WORK TO BE COMPLETED -
Bring together every line in the data that includes "ValueError".

SUPPLIED RECORDS -
(** [_updateGridSize] on the view's own state; the layout pass it
    schedules is left to Qt. *)
Definition _updateGridSize' (viewport_width : Z) (st : State) : Result :=
  match calculateGridSize viewport_width st with
  | None => ZeroDivisionError st
  | Some (sz, st') =>
      Done {| list_view := setGridSize sz (list_view st');
              _items_per_row := _items_per_row st';
              _cached_grid_size := _cached_grid_size st';
              _cached_viewport_width := _cached_viewport_width st';
              _last_visible_range := _last_visible_range st';
              model := model st' |}
  end.

Definition setItemsPerRow (items_per_row viewport_width : Z) (st : State)
    : Result :=
  if negb (_items_per_row st =? items_per_row) then
    _updateGridSize' viewport_width
      {| list_view := list_view st;
         _items_per_row := items_per_row;
         _cached_grid_size := _cached_grid_size st;
         _cached_viewport_width := _cached_viewport_width st;
         _last_visible_range := _last_visible_range st;
         model := model st |}
  else Done st.

Definition itemsPerRow (st : State) : Z := _items_per_row st.

(** [resizeEvent], the whole method: how it ends, and the single step it
    sets on the vertical scroll bar when it gets that far. When
    [calculateGridSize] raises, the method is left before the scroll bar
    and the delegate are touched. [super().resizeEvent(e)] is Qt's
    layout. *)
Definition resizeEvent' (e : QResizeEvent) (viewport_width : Z) (st : State)
    : Result * option Z :=
  (* Only update if size change is significant *)
  if Z.abs (width (e_size e) - width (e_oldSize e)) >? 50 then
    match _updateGridSize' viewport_width st with
    | ZeroDivisionError st' => (ZeroDivisionError st', None)
    | Done st' =>
        (* Update scroll step based on new grid size *)
        let grid_size := gridSize (list_view st') in
        let single_step := Z.max (height grid_size / 5) 20 in
        (* Clear delegate caches on resize *)
        (Done {| list_view :=
                   {| gridSize := gridSize (list_view st');
                      _item_delegate :=
                        clearCaches (_item_delegate (list_view st')) |};
                 _items_per_row := _items_per_row st';
                 _cached_grid_size := _cached_grid_size st';
                 _cached_viewport_width := _cached_viewport_width st';
                 _last_visible_range := _last_visible_range st';
                 model := model st' |},
         Some single_step)
    end
  else (Done st, None).
(** [s < t]: Python compares strings code point by code point. *)
Fixpoint str_ltb (s t : pystr) : bool :=
  match s, t with
  | _, [] => false
  | [], _ :: _ => true
  | a :: s', b :: t' => (a <? b)%N || (a =? b)%N && str_ltb s' t'
  end.

(** [s.split(sep)] for a one-character separator: never empty. *)
Fixpoint split_sep (sep : N) (s : pystr) : list pystr :=
  match s with
  | [] => [[]]
  | c :: r =>
    if (c =? sep)%N then [] :: split_sep sep r
    else match split_sep sep r with
         | [] => [[c]]
         | w :: ws => (c :: w) :: ws
         end
  end.

(** [s.split()]: the maximal runs of non-whitespace characters. *)
Fixpoint split_ws_go (acc s : pystr) : list pystr :=
  match s with
  | [] => match acc with [] => [] | _ => [rev acc] end
  | c :: r =>
    if isspace c
    then match acc with
         | [] => split_ws_go [] r
         | _ => rev acc :: split_ws_go [] r
         end
    else split_ws_go (c :: acc) r
  end.

Definition split_ws (s : pystr) : list pystr := split_ws_go [] s.

(** ** Exceptions *)

Inductive exn : Type :=
  | TypeError
  | ValueError
  | OverflowError
  | IndexError
  | KeyError (k : string)
  | FilenameFormatError.  (* the [ValueError] raised by line 188 *)

Inductive result (A : Type) : Type :=
  | Return (a : A)
  | Raise (e : exn).
Arguments Return {A} a.
Arguments Raise {A} e.

#[global] Instance result_ret : MRet result := @Return.
#[global] Instance result_bind : MBind result := λ A B f m,
  match m with
  | Return a => f a
  | Raise e => Raise e
  end.
#[global] Instance result_fmap : FMap result := λ A B f m,
  match m with
  | Return a => Return (f a)
  | Raise e => Raise e
  end.

(** [try: body except Exception: handler] *)
Definition try_except {A} (body : result A) (handler : exn → result A)
  : result A :=
  match body with
  | Return a => Return a
  | Raise e => handler e
  end.

(** Running a list of computations in order (a column built row by row). *)
Fixpoint sequence {A} (ms : list (result A)) : result (list A) :=
  match ms with
  | [] => Return []
  | m :: ms' => a ← m; as' ← sequence ms'; Return (a :: as')
  end.

(** ** Floats and integers *)

Definition is_nan (f : float) : bool := PrimFloat.is_nan f.

(** [float(z)] of an [int]: the nearest binary64 value, ties to even;
    [None] stands for [OverflowError]. *)
Definition Z_to_float (z : Z) : option float :=
  match binary_normalize 53 1024 z 0 false with
  | S754_infinity _ => None
  | sf => Some (SF2Prim sf)
  end.

(** Conversion of an integer known to be small (counts, scores). *)
Definition float_of_Z (z : Z) : float :=
  SF2Prim (binary_normalize 53 1024 z 0 false).

(** [int(f)] of a float: truncation toward zero. *)
Definition float_trunc (f : float) : result Z :=
  match Prim2SF f with
  | S754_zero _ => Return 0
  | S754_infinity _ => Raise OverflowError
  | S754_nan => Raise ValueError
  | S754_finite s m e =>
    let a := if 0 <=? e then Z.pos m * 2 ^ e else Z.pos m / 2 ^ (- e) in
    Return (if s then - a else a)
  end.

(** Python compares a float with an int exactly (no rounding of the
    int); [None] when the float is NaN. *)
Definition float_cmp_Z (f : float) (z : Z) : option comparison :=
  match Prim2SF f with
  | S754_nan => None
  | S754_infinity s => Some (if s then Lt else Gt)
  | S754_zero _ => Some (0 ?= z)
  | S754_finite s m e =>
    let v := if s then Z.neg m else Z.pos m in
    if 0 <=? e then Some (v * 2 ^ e ?= z) else Some (v ?= z * 2 ^ (- e))
  end.

(** [f > z] and [f >= z] for a float [f] and an int [z] *)
Definition float_gt_Z (f : float) (z : Z) : bool :=
  match float_cmp_Z f z with Some Gt => true | _ => false end.
Definition float_ge_Z (f : float) (z : Z) : bool :=
  match float_cmp_Z f z with Some Gt | Some Eq => true | _ => false end.

(** ** Python values *)

(** The values a cell of the spreadsheet can hold once pandas has read
    it, plus [None] (the result of [x.get(key)] for an absent column). *)
Inductive pyval : Type :=
  | PyNone
  | PyBool (b : bool)
  | PyInt (z : Z)
  | PyFloat (f : float)
  | PyStr (s : pystr)
  | PyDatetime (t : Z).

(** The parts of the Python runtime the code calls and this development
    does not spell out: parsing a numeral from a string ([float(s)],
    [int(s)], [None] for [ValueError]) and the two-decimal [round]. *)
Class PyRuntime : Type := {
  str_to_float : pystr → option float;
  str_to_int : pystr → option Z;
  round2 : float → float
}.

Section Builtins.
Context `{PyRuntime}.

(** [float(v)] *)
Definition py_float (v : pyval) : result float :=
  match v with
  | PyNone => Raise TypeError
  | PyBool b => Return (if b then 1%float else 0%float)
  | PyInt z =>
    match Z_to_float z with
    | Some f => Return f
    | None => Raise OverflowError
    end
  | PyFloat f => Return f
  | PyStr s =>
    match str_to_float s with
    | Some f => Return f
    | None => Raise ValueError
    end
  | PyDatetime _ => Raise TypeError
  end.

(** [int(v)] *)
Definition py_int (v : pyval) : result Z :=
  match v with
  | PyNone => Raise TypeError
  | PyBool b => Return (if b then 1 else 0)
  | PyInt z => Return z
  | PyFloat f => float_trunc f
  | PyStr s =>
    match str_to_int s with
    | Some z => Return z
    | None => Raise ValueError
    end
  | PyDatetime _ => Raise TypeError
  end.
End Builtins.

OUTPUT OF THE EXERCISE -
  | ValueError
  | FilenameFormatError.  (* the [ValueError] raised by line 188 *)
  | S754_nan => Raise ValueError
    [int(s)], [None] for [ValueError]) and the two-decimal [round]. *)
    | None => Raise ValueError
    | None => Raise ValueError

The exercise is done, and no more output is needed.